§ What you need to do: Although the data below holds other lines too, output only those from the line with "0 <= inum (ip" up to and including the line with "if (off <=?", exactly as they appear.

§ Record extracts:
__________________________________________________
(** A write: the file keeps its invariants, and its bytes are the ones written
    and otherwise the old ones; or there was no free block. *)
Lemma writei_run s src off n :
  vol_ok sb nsecs s -> tree_ok sb nsecs s -> no_holes s -> locked s = [] -> type (ip s) <> T_DEV ->
  0 <= inum (ip s) < ninodes sb -> 0 <= isize (ip s) < 2 ^ 32 ->
  0 <= off <= isize (ip s) -> n = Z.of_nat (length src) -> 0 < n -> off + n < 2 ^ 32 ->
  (exists s', v6_writei sb nsecs None devsw_write src off n s = Ret n s' /\
     vol_ok sb nsecs s' /\ tree_ok sb nsecs s' /\ no_holes s' /\ locked s' = [] /\
     type (ip s') = type (ip s) /\ inum (ip s') = inum (ip s) /\ isize (ip s') = Z.max (isize (ip s)) (off + n) /\
     forall o, 0 <= o < 2 ^ 32 -> content s' o =
       if (off <=? o) && (o <? off + n) then default 0 (src !! Z.to_nat (o - off)) else content s o) \/
  (exists s', v6_writei sb nsecs None devsw_write src off n s = Panic s' /\ full sb s').
Proof.
  intros Hv Ht Hh Hl Hty Hin Hsz Hoff Hn Hpos Hmax.
  pose proof (Z.mod_pos_bound off BSIZE ltac:(done)). pose proof (Z.div_mod n BSIZE ltac:(done)).
  pose proof (Z.mod_pos_bound n BSIZE ltac:(done)).
  assert (0 <= n / BSIZE) by (apply Z.div_pos; unfold BSIZE; lia).
  assert (2 ^ 32 <= MAXFILE * BSIZE) as Hmf by (vm_compute; congruence).
  unfold v6_writei. run_step.
  destruct (Z.eqb_spec (type (ip s)) T_DEV); [done|].
  destruct (Z.ltb_spec (isize (ip s)) off); [lia|]. rewrite u64_id by lia.
  destruct (Z.ltb_spec (off + n) off); [lia|]. cbn [orb].
  destruct (Z.ltb_spec (MAXFILE * BSIZE) (off + n)); [lia|].
  destruct (writei_loop_spec sb nsecs (rounds n) s src off n Hv Ht Hl ltac:(lia) Hn ltac:(lia)) as [(s1 & Hr1 & Hw)|(s1 & Hr1 & Hf)].
  { right. unfold rounds. rewrite Z2Nat.id by lia. lia. }
  2: { right. exists s1. split; [|done]. unfold bind. by rewrite Hr1. }
  left. erewrite bind_run by exact Hr1.
  destruct (grow_run s s1 src off n Hw Hin ltac:(lia) Hpos Hmax) as (s2 & Hr2 & Hv2 & Ht2 & Hl2 & Hty2 & Hin2 & Ha2 & Hc2 & Hs2).
  exists s2. erewrite bind_run by exact Hr2. split; [done|].
  assert (no_holes s2) as Hh2.
  { intros o Ho. rewrite Hs2 in Ho. unfold mapped. destruct (fpos_valid _ (block_range o ltac:(lia))) as [Hq _].
    rewrite Ha2 by done. destruct (decide (off <= o < off + n)) as [Hle|]; [apply (wr_mapped _ _ _ _ _ _ Hw); lia|].
    assert (mapped s o) as Hm by (apply Hh; lia). rewrite (wr_addr _ _ _ _ _ _ Hw); done. }
  split_and!; try done.
  intros o Ho. rewrite Hc2, (wr_content _ _ _ _ _ _ Hw) by lia. by subst n.
Qed.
__________________________________________________
§ Output of the task:
  0 <= inum (ip s) < ninodes sb -> 0 <= isize (ip s) < 2 ^ 32 ->
  0 <= off <= isize (ip s) -> n = Z.of_nat (length src) -> 0 < n -> off + n < 2 ^ 32 ->
  (exists s', v6_writei sb nsecs None devsw_write src off n s = Ret n s' /\
     vol_ok sb nsecs s' /\ tree_ok sb nsecs s' /\ no_holes s' /\ locked s' = [] /\
     type (ip s') = type (ip s) /\ inum (ip s') = inum (ip s) /\ isize (ip s') = Z.max (isize (ip s)) (off + n) /\
     forall o, 0 <= o < 2 ^ 32 -> content s' o =
       if (off <=? o) && (o <? off + n) then default 0 (src !! Z.to_nat (o - off)) else content s o) \/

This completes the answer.